[YOUR OBJECTIVE] Go through the records below and copy out every line that contains the word "before".

———

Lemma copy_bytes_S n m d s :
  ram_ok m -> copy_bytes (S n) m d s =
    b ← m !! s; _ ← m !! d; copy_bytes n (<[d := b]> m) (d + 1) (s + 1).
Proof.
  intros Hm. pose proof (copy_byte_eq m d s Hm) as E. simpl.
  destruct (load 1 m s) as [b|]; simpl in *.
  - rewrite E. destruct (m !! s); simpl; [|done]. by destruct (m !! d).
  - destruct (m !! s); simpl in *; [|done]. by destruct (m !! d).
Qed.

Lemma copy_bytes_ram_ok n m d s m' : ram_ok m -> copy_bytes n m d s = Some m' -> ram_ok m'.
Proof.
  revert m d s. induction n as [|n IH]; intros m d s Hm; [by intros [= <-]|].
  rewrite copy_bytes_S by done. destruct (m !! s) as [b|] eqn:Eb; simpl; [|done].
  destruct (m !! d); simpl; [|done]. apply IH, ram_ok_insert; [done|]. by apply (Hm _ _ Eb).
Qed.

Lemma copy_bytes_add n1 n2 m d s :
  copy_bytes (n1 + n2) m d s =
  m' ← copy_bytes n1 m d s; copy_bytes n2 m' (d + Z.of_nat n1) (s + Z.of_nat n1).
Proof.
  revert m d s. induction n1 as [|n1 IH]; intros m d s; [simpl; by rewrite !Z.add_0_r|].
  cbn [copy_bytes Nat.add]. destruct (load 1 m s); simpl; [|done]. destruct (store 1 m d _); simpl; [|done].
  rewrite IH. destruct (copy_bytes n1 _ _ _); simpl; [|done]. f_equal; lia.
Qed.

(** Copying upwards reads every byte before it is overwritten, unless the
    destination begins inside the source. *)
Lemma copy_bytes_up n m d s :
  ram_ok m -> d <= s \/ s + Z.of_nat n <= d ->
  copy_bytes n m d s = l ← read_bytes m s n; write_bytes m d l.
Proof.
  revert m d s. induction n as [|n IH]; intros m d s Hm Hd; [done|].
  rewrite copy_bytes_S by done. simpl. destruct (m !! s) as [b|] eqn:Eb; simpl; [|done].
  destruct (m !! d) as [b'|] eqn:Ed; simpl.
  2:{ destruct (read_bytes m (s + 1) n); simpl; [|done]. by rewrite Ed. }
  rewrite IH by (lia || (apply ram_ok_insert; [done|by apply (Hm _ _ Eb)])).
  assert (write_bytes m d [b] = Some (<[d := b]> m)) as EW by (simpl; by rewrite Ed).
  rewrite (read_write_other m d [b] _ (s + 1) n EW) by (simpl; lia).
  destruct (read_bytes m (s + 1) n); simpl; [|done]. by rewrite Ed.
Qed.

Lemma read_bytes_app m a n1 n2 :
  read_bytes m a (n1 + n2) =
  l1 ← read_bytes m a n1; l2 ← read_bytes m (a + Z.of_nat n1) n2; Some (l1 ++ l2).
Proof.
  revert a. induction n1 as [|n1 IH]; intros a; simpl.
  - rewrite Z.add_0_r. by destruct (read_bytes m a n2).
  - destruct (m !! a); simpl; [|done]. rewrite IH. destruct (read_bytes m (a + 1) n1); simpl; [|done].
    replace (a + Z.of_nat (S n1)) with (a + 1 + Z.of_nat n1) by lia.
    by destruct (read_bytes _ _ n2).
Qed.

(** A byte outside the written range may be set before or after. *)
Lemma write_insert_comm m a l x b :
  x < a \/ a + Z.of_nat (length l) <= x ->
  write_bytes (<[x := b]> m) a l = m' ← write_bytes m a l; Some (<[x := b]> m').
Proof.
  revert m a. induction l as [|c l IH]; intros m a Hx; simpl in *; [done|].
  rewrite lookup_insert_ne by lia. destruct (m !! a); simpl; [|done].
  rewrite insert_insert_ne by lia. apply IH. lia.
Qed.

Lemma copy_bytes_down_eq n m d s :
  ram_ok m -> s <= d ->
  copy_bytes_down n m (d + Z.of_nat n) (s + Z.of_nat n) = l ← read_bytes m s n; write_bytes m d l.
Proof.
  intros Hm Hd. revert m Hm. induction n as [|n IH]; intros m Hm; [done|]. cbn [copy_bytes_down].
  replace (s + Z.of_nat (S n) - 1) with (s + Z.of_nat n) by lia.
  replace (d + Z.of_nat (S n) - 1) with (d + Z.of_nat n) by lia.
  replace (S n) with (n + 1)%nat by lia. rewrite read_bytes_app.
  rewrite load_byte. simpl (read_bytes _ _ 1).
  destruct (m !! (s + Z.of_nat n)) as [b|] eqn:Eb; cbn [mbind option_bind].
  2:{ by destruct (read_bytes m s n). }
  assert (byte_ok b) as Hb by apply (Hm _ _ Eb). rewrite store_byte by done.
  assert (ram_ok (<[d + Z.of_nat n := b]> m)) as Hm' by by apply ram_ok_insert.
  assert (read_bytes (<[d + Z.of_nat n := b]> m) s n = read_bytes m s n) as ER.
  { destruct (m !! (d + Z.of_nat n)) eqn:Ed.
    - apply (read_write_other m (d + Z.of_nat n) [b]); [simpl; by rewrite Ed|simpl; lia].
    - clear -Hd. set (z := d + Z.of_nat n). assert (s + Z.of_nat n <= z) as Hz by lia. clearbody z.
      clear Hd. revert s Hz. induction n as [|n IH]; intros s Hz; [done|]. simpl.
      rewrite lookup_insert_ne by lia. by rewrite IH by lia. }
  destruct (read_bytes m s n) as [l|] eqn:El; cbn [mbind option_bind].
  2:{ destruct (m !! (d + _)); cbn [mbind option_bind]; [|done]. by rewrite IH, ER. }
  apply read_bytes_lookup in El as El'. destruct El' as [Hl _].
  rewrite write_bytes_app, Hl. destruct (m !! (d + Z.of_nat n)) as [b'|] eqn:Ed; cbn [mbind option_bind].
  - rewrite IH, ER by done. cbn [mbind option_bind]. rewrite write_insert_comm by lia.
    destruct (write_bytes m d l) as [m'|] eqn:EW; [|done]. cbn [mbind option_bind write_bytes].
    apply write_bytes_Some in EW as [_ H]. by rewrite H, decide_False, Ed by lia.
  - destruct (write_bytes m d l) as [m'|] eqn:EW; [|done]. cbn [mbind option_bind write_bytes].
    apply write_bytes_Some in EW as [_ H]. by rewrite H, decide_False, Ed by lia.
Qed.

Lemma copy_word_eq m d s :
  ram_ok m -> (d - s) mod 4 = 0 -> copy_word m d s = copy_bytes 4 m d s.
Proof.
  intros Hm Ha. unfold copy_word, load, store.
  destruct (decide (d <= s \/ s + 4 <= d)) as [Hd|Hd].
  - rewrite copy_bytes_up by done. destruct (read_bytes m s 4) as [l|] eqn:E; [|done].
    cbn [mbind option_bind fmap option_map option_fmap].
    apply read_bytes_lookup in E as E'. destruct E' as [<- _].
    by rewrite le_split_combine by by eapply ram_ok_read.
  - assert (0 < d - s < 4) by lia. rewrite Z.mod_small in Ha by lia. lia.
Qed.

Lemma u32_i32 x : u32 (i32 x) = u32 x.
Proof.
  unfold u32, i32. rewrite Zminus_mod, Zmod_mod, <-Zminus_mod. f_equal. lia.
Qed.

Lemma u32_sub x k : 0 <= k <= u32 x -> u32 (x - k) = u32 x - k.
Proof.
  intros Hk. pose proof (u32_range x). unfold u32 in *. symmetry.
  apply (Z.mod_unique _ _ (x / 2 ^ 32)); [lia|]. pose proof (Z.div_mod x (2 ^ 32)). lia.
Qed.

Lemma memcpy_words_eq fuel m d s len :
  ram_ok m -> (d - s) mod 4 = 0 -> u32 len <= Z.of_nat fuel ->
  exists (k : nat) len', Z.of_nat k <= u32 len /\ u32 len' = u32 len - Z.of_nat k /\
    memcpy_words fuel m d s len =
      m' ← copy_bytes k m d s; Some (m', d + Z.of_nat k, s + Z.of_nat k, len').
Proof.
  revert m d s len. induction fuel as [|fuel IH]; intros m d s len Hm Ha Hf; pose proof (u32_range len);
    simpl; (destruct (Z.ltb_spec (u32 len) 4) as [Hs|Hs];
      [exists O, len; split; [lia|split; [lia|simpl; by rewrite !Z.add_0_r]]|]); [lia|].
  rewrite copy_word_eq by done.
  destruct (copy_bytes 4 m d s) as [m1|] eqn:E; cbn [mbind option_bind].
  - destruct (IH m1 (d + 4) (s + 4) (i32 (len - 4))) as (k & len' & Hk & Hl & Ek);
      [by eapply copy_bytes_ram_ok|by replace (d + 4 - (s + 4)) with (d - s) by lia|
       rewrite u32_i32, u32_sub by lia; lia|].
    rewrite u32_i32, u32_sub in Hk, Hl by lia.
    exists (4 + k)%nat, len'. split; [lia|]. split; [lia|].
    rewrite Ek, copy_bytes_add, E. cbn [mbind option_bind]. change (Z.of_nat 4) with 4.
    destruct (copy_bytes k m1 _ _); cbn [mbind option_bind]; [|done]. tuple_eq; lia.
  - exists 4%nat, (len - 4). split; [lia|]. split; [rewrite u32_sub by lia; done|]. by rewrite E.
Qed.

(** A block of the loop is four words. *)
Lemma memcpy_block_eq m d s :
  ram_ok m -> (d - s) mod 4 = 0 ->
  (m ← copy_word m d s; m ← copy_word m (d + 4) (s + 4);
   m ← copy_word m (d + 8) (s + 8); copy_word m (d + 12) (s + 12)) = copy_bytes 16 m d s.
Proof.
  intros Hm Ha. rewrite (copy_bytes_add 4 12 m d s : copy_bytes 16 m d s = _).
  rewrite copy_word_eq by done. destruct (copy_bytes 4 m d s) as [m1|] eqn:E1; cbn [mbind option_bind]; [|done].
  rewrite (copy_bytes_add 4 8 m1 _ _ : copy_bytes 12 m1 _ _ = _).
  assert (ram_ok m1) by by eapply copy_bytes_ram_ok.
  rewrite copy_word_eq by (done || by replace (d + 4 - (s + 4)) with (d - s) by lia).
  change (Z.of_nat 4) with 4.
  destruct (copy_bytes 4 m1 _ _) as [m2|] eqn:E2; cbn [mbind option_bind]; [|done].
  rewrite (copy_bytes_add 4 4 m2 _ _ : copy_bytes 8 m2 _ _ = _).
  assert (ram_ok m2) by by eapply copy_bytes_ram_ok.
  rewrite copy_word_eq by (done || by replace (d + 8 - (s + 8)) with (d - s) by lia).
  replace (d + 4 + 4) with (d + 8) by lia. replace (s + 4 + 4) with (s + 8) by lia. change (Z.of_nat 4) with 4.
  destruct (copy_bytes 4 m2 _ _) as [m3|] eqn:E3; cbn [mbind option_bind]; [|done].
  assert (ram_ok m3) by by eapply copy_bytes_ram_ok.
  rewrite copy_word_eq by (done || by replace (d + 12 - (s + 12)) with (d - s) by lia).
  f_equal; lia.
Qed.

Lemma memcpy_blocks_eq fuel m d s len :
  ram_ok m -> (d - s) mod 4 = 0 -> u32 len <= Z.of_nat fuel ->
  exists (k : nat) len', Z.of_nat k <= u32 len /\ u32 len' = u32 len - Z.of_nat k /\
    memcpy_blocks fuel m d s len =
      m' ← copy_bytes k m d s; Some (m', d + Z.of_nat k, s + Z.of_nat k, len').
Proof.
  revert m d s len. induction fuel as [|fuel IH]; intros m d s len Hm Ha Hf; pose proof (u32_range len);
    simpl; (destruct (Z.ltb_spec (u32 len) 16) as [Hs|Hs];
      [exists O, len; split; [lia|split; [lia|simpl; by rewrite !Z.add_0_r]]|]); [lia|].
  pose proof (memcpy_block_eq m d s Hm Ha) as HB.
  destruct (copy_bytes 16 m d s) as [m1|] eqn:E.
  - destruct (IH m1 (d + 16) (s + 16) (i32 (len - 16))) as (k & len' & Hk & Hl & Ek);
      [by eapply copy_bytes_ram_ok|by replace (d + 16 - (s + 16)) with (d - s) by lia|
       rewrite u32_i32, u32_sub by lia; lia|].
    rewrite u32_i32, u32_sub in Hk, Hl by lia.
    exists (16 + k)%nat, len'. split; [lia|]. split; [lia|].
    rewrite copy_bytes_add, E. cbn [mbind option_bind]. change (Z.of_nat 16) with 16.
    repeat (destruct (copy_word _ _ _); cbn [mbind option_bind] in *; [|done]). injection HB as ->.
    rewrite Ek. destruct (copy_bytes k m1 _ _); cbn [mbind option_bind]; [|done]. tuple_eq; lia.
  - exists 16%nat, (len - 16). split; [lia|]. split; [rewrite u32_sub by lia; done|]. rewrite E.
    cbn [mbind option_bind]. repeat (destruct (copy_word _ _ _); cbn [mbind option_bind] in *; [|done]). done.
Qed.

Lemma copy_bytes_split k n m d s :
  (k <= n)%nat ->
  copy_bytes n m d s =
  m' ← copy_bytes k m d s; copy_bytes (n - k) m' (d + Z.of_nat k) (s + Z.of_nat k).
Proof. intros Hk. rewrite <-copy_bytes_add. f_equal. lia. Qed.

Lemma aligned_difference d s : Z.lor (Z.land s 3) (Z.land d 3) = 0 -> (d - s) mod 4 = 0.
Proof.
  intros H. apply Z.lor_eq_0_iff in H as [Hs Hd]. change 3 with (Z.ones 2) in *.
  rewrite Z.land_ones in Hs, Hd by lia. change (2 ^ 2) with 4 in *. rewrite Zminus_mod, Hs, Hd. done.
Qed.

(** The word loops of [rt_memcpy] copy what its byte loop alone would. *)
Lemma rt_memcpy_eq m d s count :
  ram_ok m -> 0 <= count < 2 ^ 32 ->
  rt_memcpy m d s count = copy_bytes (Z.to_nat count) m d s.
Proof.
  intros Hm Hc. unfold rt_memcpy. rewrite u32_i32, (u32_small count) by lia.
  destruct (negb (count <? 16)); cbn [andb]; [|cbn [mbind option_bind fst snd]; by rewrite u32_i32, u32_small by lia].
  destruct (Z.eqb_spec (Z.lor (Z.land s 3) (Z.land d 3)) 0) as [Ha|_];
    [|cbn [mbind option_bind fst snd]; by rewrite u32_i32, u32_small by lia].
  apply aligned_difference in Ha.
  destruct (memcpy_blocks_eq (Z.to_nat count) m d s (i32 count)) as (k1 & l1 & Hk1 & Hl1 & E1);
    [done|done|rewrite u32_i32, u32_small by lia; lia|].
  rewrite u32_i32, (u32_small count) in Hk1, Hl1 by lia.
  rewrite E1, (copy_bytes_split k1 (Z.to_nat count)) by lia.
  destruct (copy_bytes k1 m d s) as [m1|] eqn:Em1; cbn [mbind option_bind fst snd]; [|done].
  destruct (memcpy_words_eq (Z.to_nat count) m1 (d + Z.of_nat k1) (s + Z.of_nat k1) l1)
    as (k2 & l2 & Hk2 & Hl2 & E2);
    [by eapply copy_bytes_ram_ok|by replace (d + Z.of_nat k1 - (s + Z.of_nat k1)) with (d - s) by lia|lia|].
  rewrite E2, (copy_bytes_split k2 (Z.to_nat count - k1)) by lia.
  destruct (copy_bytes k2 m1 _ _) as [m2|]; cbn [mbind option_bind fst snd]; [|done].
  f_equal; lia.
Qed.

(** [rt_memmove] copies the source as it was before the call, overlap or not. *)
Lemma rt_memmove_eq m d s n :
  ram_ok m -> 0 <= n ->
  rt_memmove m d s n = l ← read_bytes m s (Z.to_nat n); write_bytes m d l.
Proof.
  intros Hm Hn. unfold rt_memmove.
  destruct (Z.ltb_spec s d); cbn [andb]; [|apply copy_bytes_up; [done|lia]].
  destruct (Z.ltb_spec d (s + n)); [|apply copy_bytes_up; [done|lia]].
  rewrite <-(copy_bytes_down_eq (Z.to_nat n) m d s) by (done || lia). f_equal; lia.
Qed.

———

[COMPLETED EXERCISE]
(** Copying upwards reads every byte before it is overwritten, unless the
(** A byte outside the written range may be set before or after. *)
(** [rt_memmove] copies the source as it was before the call, overlap or not. *)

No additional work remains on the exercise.